====== Input for this task

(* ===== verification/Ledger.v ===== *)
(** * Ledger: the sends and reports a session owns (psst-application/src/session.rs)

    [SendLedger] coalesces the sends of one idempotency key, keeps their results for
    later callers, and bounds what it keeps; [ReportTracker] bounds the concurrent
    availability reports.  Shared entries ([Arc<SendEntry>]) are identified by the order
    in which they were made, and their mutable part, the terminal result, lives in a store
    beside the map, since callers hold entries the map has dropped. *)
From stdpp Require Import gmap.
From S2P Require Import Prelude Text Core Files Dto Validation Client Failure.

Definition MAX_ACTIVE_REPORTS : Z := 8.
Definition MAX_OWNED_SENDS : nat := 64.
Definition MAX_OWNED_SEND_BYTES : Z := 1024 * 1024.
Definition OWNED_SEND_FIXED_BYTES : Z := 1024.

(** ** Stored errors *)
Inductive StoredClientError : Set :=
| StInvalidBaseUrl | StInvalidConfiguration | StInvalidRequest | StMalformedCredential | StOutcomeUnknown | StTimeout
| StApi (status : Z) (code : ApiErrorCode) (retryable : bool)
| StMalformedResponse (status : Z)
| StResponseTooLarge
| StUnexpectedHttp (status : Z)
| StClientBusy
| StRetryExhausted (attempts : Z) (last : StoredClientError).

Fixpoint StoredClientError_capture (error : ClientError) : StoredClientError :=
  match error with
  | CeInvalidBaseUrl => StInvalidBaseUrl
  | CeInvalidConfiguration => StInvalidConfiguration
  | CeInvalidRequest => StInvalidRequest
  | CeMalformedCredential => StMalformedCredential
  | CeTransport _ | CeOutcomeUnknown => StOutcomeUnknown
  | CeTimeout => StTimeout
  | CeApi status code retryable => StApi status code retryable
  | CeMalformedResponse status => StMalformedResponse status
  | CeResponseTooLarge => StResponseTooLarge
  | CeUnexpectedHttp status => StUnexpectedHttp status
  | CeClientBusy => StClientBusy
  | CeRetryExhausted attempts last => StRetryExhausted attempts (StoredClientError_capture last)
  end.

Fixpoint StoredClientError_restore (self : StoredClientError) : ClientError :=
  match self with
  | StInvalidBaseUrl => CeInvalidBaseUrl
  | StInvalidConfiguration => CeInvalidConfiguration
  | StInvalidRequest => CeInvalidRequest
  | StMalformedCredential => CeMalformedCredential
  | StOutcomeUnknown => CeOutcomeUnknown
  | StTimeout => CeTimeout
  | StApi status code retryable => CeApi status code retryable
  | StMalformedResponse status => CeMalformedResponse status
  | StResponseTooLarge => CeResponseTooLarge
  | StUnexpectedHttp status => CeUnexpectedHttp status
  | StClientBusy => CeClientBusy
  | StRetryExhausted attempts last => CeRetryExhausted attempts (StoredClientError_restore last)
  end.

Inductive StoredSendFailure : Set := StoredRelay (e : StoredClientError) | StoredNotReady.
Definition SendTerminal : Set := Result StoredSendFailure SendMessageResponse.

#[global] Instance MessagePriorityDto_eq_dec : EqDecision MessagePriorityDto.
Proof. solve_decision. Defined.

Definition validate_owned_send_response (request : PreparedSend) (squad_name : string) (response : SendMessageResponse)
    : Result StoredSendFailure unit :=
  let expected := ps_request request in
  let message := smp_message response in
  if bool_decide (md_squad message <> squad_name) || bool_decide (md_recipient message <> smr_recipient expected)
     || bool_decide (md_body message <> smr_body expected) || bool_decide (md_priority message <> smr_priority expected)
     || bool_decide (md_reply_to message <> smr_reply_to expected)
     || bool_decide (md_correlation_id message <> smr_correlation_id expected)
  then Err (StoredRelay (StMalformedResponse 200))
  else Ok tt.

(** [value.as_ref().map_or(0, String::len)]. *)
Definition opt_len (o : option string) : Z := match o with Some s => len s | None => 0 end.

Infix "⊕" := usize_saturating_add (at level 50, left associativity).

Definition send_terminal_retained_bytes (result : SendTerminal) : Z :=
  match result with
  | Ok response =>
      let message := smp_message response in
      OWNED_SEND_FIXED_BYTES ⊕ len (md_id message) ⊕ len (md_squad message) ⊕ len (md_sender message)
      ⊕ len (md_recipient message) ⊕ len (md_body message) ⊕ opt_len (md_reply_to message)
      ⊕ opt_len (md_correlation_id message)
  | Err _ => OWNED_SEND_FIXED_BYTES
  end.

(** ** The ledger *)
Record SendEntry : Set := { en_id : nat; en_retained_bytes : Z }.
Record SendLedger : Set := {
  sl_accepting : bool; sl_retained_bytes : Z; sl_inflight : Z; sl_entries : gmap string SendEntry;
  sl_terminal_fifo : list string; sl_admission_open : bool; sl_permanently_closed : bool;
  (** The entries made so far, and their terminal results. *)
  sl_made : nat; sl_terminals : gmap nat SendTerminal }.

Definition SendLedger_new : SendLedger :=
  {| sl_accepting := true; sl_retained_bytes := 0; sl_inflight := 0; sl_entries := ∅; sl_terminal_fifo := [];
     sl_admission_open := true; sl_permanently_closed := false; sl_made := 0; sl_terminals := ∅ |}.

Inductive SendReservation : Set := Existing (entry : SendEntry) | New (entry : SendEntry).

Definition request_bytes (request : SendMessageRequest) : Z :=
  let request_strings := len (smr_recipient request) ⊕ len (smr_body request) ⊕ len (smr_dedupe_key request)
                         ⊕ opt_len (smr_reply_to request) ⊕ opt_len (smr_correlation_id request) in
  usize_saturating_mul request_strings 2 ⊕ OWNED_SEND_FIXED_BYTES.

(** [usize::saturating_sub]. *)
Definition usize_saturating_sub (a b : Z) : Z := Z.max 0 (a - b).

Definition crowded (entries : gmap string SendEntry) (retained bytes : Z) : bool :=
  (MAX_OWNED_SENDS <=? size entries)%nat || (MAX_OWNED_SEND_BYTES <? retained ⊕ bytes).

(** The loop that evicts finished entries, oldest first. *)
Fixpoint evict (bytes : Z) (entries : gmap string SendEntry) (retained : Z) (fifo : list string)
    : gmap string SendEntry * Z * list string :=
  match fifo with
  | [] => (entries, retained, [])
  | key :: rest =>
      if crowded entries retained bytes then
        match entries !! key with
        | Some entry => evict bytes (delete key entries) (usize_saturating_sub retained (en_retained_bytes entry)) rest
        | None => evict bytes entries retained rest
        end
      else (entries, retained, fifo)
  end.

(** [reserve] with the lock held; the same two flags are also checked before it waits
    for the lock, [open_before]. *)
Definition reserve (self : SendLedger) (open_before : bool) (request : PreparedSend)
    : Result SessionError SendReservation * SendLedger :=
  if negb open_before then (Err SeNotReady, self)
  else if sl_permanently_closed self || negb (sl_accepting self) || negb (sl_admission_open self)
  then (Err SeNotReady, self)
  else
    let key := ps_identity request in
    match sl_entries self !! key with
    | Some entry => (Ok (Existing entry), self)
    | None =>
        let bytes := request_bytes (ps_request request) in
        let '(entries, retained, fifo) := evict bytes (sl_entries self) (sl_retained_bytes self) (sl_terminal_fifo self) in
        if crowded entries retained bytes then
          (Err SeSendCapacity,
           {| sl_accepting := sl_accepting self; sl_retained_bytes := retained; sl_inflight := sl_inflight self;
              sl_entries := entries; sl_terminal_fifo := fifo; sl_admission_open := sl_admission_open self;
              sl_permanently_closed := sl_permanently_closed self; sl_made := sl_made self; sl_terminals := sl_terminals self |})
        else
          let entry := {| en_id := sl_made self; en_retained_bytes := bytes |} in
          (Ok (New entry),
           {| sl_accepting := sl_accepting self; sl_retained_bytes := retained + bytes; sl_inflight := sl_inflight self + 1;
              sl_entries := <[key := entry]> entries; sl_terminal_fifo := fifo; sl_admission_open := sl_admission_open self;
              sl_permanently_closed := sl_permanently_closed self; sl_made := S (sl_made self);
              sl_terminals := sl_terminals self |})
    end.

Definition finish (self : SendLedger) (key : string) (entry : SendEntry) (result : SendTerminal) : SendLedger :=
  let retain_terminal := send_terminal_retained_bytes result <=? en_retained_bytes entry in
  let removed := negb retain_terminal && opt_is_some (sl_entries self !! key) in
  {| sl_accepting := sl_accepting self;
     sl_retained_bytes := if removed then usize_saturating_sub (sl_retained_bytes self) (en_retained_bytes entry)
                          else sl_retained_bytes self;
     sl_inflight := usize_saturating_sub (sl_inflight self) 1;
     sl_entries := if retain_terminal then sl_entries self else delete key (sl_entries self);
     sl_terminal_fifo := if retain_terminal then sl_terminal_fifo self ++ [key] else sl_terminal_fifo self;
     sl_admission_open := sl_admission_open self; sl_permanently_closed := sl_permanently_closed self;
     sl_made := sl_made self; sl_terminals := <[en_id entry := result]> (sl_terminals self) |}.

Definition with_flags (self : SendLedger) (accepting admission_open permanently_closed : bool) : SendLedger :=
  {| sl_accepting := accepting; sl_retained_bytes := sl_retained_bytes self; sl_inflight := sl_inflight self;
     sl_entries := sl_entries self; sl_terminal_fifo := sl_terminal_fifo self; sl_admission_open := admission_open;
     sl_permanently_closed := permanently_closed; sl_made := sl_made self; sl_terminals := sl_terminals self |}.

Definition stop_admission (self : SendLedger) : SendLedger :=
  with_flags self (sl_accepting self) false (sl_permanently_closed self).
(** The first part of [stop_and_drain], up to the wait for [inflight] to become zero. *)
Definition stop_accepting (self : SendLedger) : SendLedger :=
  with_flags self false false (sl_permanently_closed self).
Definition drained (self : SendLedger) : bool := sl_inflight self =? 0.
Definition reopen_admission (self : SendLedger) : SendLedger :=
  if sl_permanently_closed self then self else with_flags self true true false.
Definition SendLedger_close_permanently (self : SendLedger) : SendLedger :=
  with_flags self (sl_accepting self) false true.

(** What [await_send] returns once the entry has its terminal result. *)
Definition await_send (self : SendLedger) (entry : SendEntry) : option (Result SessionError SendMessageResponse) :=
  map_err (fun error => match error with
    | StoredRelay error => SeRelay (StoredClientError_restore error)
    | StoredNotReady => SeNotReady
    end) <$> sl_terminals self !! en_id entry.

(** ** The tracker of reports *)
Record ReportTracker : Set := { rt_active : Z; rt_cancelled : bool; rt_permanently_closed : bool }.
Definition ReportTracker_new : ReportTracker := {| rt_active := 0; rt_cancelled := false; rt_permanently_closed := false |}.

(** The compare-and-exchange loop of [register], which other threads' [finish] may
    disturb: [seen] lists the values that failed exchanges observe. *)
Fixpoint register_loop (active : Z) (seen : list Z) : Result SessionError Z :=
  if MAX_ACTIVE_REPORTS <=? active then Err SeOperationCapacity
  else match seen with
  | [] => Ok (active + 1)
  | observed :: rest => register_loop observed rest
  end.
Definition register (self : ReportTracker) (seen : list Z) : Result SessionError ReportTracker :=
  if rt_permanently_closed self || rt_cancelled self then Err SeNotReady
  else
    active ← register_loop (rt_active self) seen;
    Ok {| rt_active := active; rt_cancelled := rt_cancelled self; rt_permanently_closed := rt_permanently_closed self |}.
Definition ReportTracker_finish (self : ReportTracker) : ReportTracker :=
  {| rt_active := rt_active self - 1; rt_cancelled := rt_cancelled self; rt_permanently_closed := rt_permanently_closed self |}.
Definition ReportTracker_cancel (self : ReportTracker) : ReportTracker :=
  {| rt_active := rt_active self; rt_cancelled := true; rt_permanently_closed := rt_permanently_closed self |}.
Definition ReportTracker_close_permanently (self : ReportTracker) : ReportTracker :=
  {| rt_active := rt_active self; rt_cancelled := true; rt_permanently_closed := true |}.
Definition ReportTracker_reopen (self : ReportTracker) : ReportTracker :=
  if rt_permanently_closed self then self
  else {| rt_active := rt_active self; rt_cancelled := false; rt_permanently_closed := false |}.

============

Instructions for the task -
The lines above, starting at the one with "for the lock, [open_before]. *)" and ending at the one with "if negb open_before", are the only ones to return, exactly as written.

Task response -
    for the lock, [open_before]. *)
Definition reserve (self : SendLedger) (open_before : bool) (request : PreparedSend)
    : Result SessionError SendReservation * SendLedger :=
  if negb open_before then (Err SeNotReady, self)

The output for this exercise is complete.